Collected data:
************
(** Merging into an empty map reproduces the other map when the
    default-constructed entry is neutral on the left. *)
Lemma fold_combine_into_empty (c : V → V → V) (e : V)
    (theirs : gmap string V) :
  LeftId (=) e c →
  map_fold (λ key v acc, <[key := c (entry e acc key) v]> acc) ∅ theirs
  = theirs.
Proof.
  intros Hid. apply map_eq. intros k.
  rewrite lookup_fold_combine, entry_lookup, lookup_empty. simpl.
  destruct (theirs !! k); [|done]. by rewrite (left_id e c).
Qed.

End MergeLaws.

Section FurtherProperties.
Context {T PershotSnapshot AverageSnapshot : Type}.
Context `{!JsonValue T, !PershotOps T PershotSnapshot,
          !AverageOps T AverageSnapshot}.
Implicit Types
  this other d : DataContainer T PershotSnapshot AverageSnapshot.

(** *** Insertion *)

(** X1.  On an enabled container [add_additional_data], in any overload,
    stores the value under its key, replacing what was there; the other
    extras, both snapshot maps and the flag are as before. *)
Theorem add_additional_data_stores o key data d :
  enabled_ d = true →
  additional_data_ (add_additional_data o key data d) !! key = Some data
  ∧ (∀ k, k ≠ key →
       additional_data_ (add_additional_data o key data d) !! k
       = additional_data_ d !! k)
  ∧ pershot_snapshots_ (add_additional_data o key data d)
    = pershot_snapshots_ d
  ∧ average_snapshots_ (add_additional_data o key data d)
    = average_snapshots_ d
  ∧ enabled_ (add_additional_data o key data d) = true.
Proof.
  intros Hd. destruct o; unfold add_additional_data; rewrite Hd; simpl.
  all: split; [apply lookup_insert_eq|].
  all: split; [intros k Hk; by apply lookup_insert_ne|done].
Qed.

(** X2.  On an enabled container [add_pershot_snapshot], in any overload,
    records into the entry of its kind, default-constructed when the kind
    is new; the other kinds, the extras, the average snapshots and the flag
    are as before. *)
Theorem add_pershot_snapshot_records o type label datum d :
  enabled_ d = true →
  pershot_snapshots_ (add_pershot_snapshot o type label datum d) !! type
  = Some (pershot_add_data label datum
            (default pershot_new (pershot_snapshots_ d !! type)))
  ∧ (∀ k, k ≠ type →
       pershot_snapshots_ (add_pershot_snapshot o type label datum d) !! k
       = pershot_snapshots_ d !! k)
  ∧ additional_data_ (add_pershot_snapshot o type label datum d)
    = additional_data_ d
  ∧ average_snapshots_ (add_pershot_snapshot o type label datum d)
    = average_snapshots_ d
  ∧ enabled_ (add_pershot_snapshot o type label datum d) = true.
Proof.
  intros Hd. destruct o; unfold add_pershot_snapshot; rewrite Hd; simpl.
  all: split; [apply lookup_insert_eq|].
  all: split; [intros k Hk; by apply lookup_insert_ne|done].
Qed.

(** X3.  On an enabled container [add_average_snapshot], in any overload,
    records into the entry of its kind, default-constructed when the kind
    is new; the other kinds, the extras, the per-shot snapshots and the
    flag are as before. *)
Theorem add_average_snapshot_records o type label memory datum variance d :
  enabled_ d = true →
  average_snapshots_
    (add_average_snapshot o type label memory datum variance d) !! type
  = Some (average_add_data label memory datum variance
            (default average_new (average_snapshots_ d !! type)))
  ∧ (∀ k, k ≠ type →
       average_snapshots_
         (add_average_snapshot o type label memory datum variance d) !! k
       = average_snapshots_ d !! k)
  ∧ additional_data_
      (add_average_snapshot o type label memory datum variance d)
    = additional_data_ d
  ∧ pershot_snapshots_
      (add_average_snapshot o type label memory datum variance d)
    = pershot_snapshots_ d
  ∧ enabled_ (add_average_snapshot o type label memory datum variance d)
    = true.
Proof.
  intros Hd. destruct o; unfold add_average_snapshot; rewrite Hd; simpl.
  all: split; [apply lookup_insert_eq|].
  all: split; [intros k Hk; by apply lookup_insert_ne|done].
Qed.

Lemma insert_call_disabled (call : insertion) d :
  enabled_ d = false → insert_call call d = d.
Proof.
  intros Hd.
  destruct call as [o ? ?|o ? ? ?|o ? ? ? ? ?]; destruct o; simpl;
    unfold add_additional_data, add_pershot_snapshot,
      add_average_snapshot; by rewrite Hd.
Qed.

Lemma insert_calls_disabled (calls : list insertion) d :
  enabled_ d = false → insert_calls calls d = d.
Proof.
  intros Hd. unfold insert_calls.
  induction calls as [|call calls IH]; [done|].
  simpl. by rewrite insert_call_disabled.
Qed.

Lemma enable_enable b1 b2 d : enable b1 (enable b2 d) = enable b1 d.
Proof. done. Qed.

Lemma enable_same d : enable (enabled_ d) d = d.
Proof. by destruct d. Qed.

(** X4.  Between [enable(false)] and the [enable] that restores the flag,
    any sequence of insertions, of any kind and with any arguments, is
    lost: the container ends exactly as it started. *)
Theorem insert_calls_while_disabled (calls : list insertion) d :
  insert_calls calls (enable false d) = enable false d
  ∧ enable (enabled_ d) (insert_calls calls (enable false d)) = d.
Proof.
  assert (insert_calls calls (enable false d) = enable false d) as ->
    by by apply insert_calls_disabled.
  split; [done|]. by rewrite enable_enable, enable_same.
Qed.

(** X5.  Two extras written one after the other: under the same key the
    second alone remains, under different keys the order does not
    matter. *)
Theorem add_additional_data_twice o1 o2 k1 k2 v1 v2 d :
  (k1 = k2 →
   add_additional_data o2 k2 v2 (add_additional_data o1 k1 v1 d)
   = add_additional_data o2 k2 v2 d)
  ∧ (k1 ≠ k2 →
     add_additional_data o2 k2 v2 (add_additional_data o1 k1 v1 d)
     = add_additional_data o1 k1 v1 (add_additional_data o2 k2 v2 d)).
Proof.
  split.
  - intros <-. destruct o1, o2; unfold add_additional_data;
      destruct (enabled_ d) eqn:Hd; simpl; rewrite ?Hd; try done;
      unfold with_additional; simpl; by rewrite insert_insert_eq.
  - intros Hne. destruct o1, o2; unfold add_additional_data;
      destruct (enabled_ d) eqn:Hd; simpl; rewrite ?Hd; try done;
      unfold with_additional; simpl; by rewrite insert_insert_ne.
Qed.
************
- [Work request]
Report the lines above that have the word "simpl" in them.

- [Task output]
  rewrite lookup_fold_combine, entry_lookup, lookup_empty. simpl.
  intros Hd. destruct o; unfold add_additional_data; rewrite Hd; simpl.
  intros Hd. destruct o; unfold add_pershot_snapshot; rewrite Hd; simpl.
  intros Hd. destruct o; unfold add_average_snapshot; rewrite Hd; simpl.
  destruct call as [o ? ?|o ? ? ?|o ? ? ? ? ?]; destruct o; simpl;
  simpl. by rewrite insert_call_disabled.
      destruct (enabled_ d) eqn:Hd; simpl; rewrite ?Hd; try done;
      unfold with_additional; simpl; by rewrite insert_insert_eq.
      destruct (enabled_ d) eqn:Hd; simpl; rewrite ?Hd; try done;
      unfold with_additional; simpl; by rewrite insert_insert_ne.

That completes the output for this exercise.